- [REQUIRED WORK]:
Please list all lines of the material below in which the string "product" occurs.

Start of GIVEN INFORMATION

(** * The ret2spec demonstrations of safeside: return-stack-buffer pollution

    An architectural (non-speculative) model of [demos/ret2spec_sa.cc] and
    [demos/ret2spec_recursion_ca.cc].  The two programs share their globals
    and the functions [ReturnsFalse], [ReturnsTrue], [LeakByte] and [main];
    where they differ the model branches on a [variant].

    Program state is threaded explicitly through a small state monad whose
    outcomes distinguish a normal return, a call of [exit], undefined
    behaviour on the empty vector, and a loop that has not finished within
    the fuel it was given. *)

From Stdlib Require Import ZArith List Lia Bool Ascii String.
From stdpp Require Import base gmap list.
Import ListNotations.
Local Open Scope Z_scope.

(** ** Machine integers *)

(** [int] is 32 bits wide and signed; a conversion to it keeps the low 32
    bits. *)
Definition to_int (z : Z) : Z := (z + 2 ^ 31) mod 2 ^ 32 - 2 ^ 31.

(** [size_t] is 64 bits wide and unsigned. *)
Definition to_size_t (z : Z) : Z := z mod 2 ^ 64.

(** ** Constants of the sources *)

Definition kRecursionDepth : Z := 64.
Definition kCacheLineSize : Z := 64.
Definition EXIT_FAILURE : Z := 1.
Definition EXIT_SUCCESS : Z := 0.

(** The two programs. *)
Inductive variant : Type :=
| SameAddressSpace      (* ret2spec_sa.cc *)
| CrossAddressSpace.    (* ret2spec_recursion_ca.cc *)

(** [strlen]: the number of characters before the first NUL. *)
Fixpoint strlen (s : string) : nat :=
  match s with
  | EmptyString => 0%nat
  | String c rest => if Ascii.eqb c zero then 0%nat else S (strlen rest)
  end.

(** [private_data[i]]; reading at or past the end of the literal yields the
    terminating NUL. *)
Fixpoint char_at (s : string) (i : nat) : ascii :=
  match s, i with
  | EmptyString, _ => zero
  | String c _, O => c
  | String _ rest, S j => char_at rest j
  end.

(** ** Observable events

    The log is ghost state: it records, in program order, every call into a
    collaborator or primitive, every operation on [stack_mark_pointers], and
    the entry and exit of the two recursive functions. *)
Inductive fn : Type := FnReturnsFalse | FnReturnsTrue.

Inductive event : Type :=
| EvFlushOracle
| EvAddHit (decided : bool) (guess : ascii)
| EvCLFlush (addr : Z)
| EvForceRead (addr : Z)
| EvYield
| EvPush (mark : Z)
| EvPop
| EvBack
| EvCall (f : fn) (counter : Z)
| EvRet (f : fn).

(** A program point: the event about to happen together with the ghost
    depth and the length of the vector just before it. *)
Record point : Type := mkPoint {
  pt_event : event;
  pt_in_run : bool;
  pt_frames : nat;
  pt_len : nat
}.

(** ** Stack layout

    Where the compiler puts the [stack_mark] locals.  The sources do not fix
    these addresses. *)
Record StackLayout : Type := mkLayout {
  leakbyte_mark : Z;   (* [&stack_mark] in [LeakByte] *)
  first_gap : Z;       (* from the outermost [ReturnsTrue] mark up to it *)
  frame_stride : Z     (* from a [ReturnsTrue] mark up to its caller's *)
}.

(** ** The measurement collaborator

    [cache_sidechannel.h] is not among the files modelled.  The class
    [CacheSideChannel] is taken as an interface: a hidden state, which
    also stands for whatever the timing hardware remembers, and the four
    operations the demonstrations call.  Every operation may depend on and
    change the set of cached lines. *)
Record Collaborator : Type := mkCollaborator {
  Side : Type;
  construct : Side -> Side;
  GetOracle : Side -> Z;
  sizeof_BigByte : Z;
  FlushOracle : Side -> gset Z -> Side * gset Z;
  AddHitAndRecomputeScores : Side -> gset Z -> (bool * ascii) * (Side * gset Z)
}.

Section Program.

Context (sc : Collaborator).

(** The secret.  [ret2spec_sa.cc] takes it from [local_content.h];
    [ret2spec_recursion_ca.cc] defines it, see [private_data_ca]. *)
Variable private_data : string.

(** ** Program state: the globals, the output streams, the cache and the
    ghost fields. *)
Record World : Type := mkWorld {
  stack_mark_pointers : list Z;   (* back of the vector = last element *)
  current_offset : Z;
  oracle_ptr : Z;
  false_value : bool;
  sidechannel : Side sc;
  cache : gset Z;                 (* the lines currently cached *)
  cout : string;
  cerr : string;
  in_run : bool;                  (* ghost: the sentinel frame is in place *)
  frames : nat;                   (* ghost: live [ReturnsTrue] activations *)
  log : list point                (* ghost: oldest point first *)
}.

End of GIVEN INFORMATION
Start of GIVEN INFORMATION

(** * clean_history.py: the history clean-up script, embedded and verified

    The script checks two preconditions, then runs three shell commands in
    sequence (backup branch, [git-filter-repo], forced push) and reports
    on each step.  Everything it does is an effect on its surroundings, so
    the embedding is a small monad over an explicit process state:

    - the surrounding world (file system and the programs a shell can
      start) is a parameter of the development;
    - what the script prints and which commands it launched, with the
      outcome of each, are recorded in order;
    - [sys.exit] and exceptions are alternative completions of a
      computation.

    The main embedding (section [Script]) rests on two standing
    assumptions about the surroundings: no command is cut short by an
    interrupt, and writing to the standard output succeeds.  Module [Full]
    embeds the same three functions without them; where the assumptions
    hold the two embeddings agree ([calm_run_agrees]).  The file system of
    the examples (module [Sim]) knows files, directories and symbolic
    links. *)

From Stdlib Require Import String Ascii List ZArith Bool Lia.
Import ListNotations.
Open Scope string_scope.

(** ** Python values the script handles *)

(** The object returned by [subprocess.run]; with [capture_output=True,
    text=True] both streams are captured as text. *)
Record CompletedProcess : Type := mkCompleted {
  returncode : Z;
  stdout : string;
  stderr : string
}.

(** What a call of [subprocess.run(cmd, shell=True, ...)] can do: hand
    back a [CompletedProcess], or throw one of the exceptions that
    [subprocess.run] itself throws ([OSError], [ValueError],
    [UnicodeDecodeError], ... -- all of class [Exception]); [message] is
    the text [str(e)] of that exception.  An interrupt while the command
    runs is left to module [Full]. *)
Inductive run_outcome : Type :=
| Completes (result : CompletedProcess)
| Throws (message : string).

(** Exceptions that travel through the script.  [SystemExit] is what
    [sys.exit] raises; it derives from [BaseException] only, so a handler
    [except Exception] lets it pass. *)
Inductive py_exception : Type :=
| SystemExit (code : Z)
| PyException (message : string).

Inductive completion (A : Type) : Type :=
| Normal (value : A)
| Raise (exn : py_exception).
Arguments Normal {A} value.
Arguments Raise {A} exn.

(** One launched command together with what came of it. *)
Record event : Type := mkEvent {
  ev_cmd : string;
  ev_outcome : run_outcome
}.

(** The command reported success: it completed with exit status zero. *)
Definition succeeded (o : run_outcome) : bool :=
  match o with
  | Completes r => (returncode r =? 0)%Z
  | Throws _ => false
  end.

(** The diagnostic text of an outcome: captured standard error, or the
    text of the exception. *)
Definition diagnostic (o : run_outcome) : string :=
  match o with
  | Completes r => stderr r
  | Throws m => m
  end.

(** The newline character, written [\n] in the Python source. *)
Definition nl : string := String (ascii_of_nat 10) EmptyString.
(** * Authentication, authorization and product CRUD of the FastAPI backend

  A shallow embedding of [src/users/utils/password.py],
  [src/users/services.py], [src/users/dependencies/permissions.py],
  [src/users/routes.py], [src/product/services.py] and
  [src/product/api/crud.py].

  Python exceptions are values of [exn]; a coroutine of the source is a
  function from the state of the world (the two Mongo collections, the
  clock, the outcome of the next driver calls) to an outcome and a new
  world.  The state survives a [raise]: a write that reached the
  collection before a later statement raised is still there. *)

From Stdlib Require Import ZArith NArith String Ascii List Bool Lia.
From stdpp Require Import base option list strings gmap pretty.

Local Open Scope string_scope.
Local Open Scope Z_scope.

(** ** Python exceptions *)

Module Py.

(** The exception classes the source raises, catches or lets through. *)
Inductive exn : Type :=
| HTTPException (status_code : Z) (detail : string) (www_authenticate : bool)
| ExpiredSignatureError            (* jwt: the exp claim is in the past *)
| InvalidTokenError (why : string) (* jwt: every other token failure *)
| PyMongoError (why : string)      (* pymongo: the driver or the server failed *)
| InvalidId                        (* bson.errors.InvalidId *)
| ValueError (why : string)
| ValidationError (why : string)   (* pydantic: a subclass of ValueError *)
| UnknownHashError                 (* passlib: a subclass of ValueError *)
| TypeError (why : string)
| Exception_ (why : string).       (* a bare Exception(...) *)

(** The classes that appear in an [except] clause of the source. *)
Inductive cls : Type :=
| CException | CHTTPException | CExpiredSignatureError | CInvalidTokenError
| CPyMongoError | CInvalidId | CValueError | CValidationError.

End of GIVEN INFORMATION

- [TASK RESPONSE]:
(** * Authentication, authorization and product CRUD of the FastAPI backend
  [src/users/routes.py], [src/product/services.py] and
  [src/product/api/crud.py].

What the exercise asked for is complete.